As for your revenge porn example, I agree that it was right for the government
to step in. But the government and the elites had nothing to lose by stepping
in. It was no skin off their backs. My point is how are we going to get change
when it's in the government and the elites interest to stay the course?

People don't generate change. Elites do. It's been that way from the american
revolution to the civil war to civil rights.

------
bigmonads
See also: DoD's online propaganda-at-scale research, and the AI techniques
behind [https://www.darpa.mil/program/social-media-in-strategic-
comm...](https://www.darpa.mil/program/social-media-in-strategic-
communication)

One of the key focal points of the DoD's research is the identification of the
topology of social networks and the flow of trust, information, and rumors.
The topology and the chokepoints across it which information is distributed
are leverage point where ideas can be contended, disrupted, replaced,
challenged or seeded. Doing this at scale requires minimal human operation -
only enough to convince the targetted population and narrative centers that
the propaganda content is legitimate social traffic - and also information
systems to infer microculture so that the information programming can be fit
inside the moral, judgemental, human, religious and social (e.g. politeness)
parameters from large quantities of communication surveillance.

------
mark_l_watson
I liked his calling out the importance of commons for data. I especially like
Common Crawl as a source of high quality web data, and I recently organized a
meetup for Ocean Protocol which is a non-profit organization for sharing data.

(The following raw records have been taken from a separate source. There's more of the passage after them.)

(** *** Cache persistence: [save_cache], [_convert_numpy_types], [load_cache] *)

(** The Python values a cache holds. A dictionary keeps its insertion
    order. *)
Inductive pyval :=
  | PNone
  | PBool (b : bool)
  | PStr (s : string)
  | PNum (n : num)
  | PList (items : list pyval)
  | PTuple (items : list pyval)
  | PDict (entries : list (string * pyval)).

(** A JSON document. Python writes a float with [repr], the shortest decimal
    string that reads back as the same binary64 value, and writes and reads
    NaN, Infinity and -Infinity as such: the file is modelled by the tree of
    values it denotes. *)
Inductive json :=
  | JNull
  | JBool (b : bool)
  | JInt (z : Z)
  | JFloat (f : float)
  | JString (s : string)
  | JArray (items : list json)
  | JObject (entries : list (string * json)).

(** [_convert_numpy_types(obj)]. *)
Fixpoint _convert_numpy_types (obj : pyval) : pyval :=
  match obj with
  | PDict entries =>
    PDict (map (fun kv => (kv.1, _convert_numpy_types kv.2)) entries)
  | PList items | PTuple items => PList (map _convert_numpy_types items)
  | PNum (NpInt64 z) => PNum (PyInt z)
  | PNum (NpFloat64 f) => PNum (PyFloat f)
  | other => other
  end.

(** The body of the inner loop of [save_cache], for one value of an entry. *)
Definition convert_entry_value (v : pyval) : pyval :=
  match v with
  | PNum (NpInt64 z) => PNum (PyInt z)
  | PNum (NpFloat64 f) => PNum (PyFloat f)
  | PDict _ => _convert_numpy_types v
  | other => other
  end.

(** [cache_serializable] as [save_cache] builds it. *)
Definition cache_serializable (cache : list (string * pyval)) : list (string * pyval) :=
  map (fun kv =>
         match kv.2 with
         | PDict value =>
           (kv.1, PDict (map (fun e => (e.1, convert_entry_value e.2)) value))
         | other => (kv.1, other)
         end)
      cache.

(** [json.dump(..., default=str)]: a Python [int], a [float] (and
    [np.float64], which is a subclass of [float]), a string, a list, a tuple
    and a dictionary have a JSON form; anything else, such as [np.int64], is
    passed to [str] and written as a string. *)
Fixpoint json_dump (v : pyval) : json :=
  match v with
  | PNone => JNull
  | PBool b => JBool b
  | PStr s => JString s
  | PNum (PyInt z) => JInt z
  | PNum (PyFloat f) | PNum (NpFloat64 f) => JFloat f
  | PNum (NpInt64 z) => JString (pretty z)
  | PList items | PTuple items => JArray (map json_dump items)
  | PDict entries => JObject (map (fun kv => (kv.1, json_dump kv.2)) entries)
  end.

(** [json.load]. *)
Fixpoint json_load (j : json) : pyval :=
  match j with
  | JNull => PNone
  | JBool b => PBool b
  | JInt z => PNum (PyInt z)
  | JFloat f => PNum (PyFloat f)
  | JString s => PStr s
  | JArray items => PList (map json_load items)
  | JObject entries => PDict (map (fun kv => (kv.1, json_load kv.2)) entries)
  end.

(** [save_cache(cache)]: the document written to [CACHE_FILE]. *)
Definition save_cache (cache : list (string * pyval)) : json :=
  json_dump (PDict (cache_serializable cache)).

(** [load_cache()]: the empty dictionary when the file is missing. *)
Definition load_cache (file : option json) : pyval :=
  match file with
  | Some document => json_load document
  | None => PDict []
  end.

(** The dictionaries the engine and the orchestrator build. *)
Definition window_obj (w : WindowStats) : pyval :=
  PDict (map (fun kv => (kv.1, PNum kv.2)) (window_fields w)).

Definition ticker_obj (s : TickerStats) : pyval :=
  PDict (("ticker", PStr (ticker s))
         :: ("total_days", PNum (PyInt (Z.of_nat (total_days s))))
         :: map (fun kw => (kw.1, from_option window_obj PNone kw.2))
                (ticker_windows s)).

(** [{'timestamp': datetime.now().isoformat(), 'stats': stats}]. *)
Definition entry_obj (isoformat : string) (stats : option TickerStats) : pyval :=
  PDict [ ("timestamp", PStr isoformat);
          ("stats", from_option ticker_obj PNone stats) ].

(** The native counterpart of a number: same value, Python's own type. *)
Definition native_num (n : num) : num :=
  match n with
  | NpInt64 z => PyInt z
  | NpFloat64 f => PyFloat f
  | other => other
  end.

Definition is_native (n : num) : bool :=
  match n with PyInt _ | PyFloat _ => true | _ => false end.

(** Two numbers of the same kind with the same value. *)
Definition same_value (a b : num) : Prop :=
  match a, b with
  | (PyFloat f | NpFloat64 f), (PyFloat g | NpFloat64 g) => f = g
  | (PyInt x | NpInt64 x), (PyInt y | NpInt64 y) => x = y
  | _, _ => False
  end.

End Analyzer.

(** ** The live scanner ([nasdaq_volatility_scanner.py]) *)

Module Scanner.

Import Analyzer.

Definition VOLATILITY_WINDOW_DAYS : nat := 20.
Definition MIN_BARS_REQUIRED : nat := 100.
Definition Z_SCORE_THRESHOLD : float := 2.0%float.
Definition ALERT_COOLDOWN_HOURS : Z := 1.

(** [timedelta(hours=ALERT_COOLDOWN_HOURS)], in microseconds. *)
Definition ALERT_COOLDOWN_US : Z := ALERT_COOLDOWN_HOURS * 3600 * 10 ^ 6.

(** The [stats] dictionary of a Z-score. *)
Record ZStats := {
  mean_return : float;
  std_return : float;
  current_return : float;
  current_price : float;
  previous_price : float;
  bars_used : nat
}.

Section Zscore.

Local Open Scope float_scope.

Variable ln : float -> float.

Definition last_f (xs : list float) : float := List.last xs nan.

(** [closes[-2]]. *)
Definition last_but_one (xs : list float) : float :=
  nth (length xs - 2) xs nan.

(** The trailing returns the statistics are taken over, for a history long
    enough to have any: [log_returns[-window_size:]]. *)
Definition window_size (log_returns : list float) : nat :=
  Nat.min (length log_returns) (VOLATILITY_WINDOW_DAYS * 78).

Although Facebook and Google have some obvious problems with privacy, they
also do a great service by open sourcing (with patent rights when using some
of their open source deep learning projects) some tools that I really depend
on for my work.

For the public commons, the public good, there is some strategy for leveraging
open source and sharing data that respects privacy, and allows individuals and
organizations to create valuable machine learning and AI applications. The are
a lot of constraints: privacy, encouraging innovation, allowing fair profit
from innovation without killing competition, etc.

In the past I found useful Lawrence Lessig‘s work on legal frameworks like the
Creative Commons (I was the featured creative commoner for a few weeks, a long
time ago; and, I have released all my recent books with a Creative Commons
license even though I also sell copies). I think we need carefully thought out
extensions to the Creative Commons licenses and ideas to cover data sharing to
promote innovation and some room to earn a profit.

------
Cacti
During the mid GOP primaries, Trump was starting to pull ahead, to the
disbelief of nearly everyone. Newt Gingrich was on TV at that point and asked
about the likelihood of Trump actually capturing the nomination, and he said,
I think very astutely, "well, who is going to stop him?"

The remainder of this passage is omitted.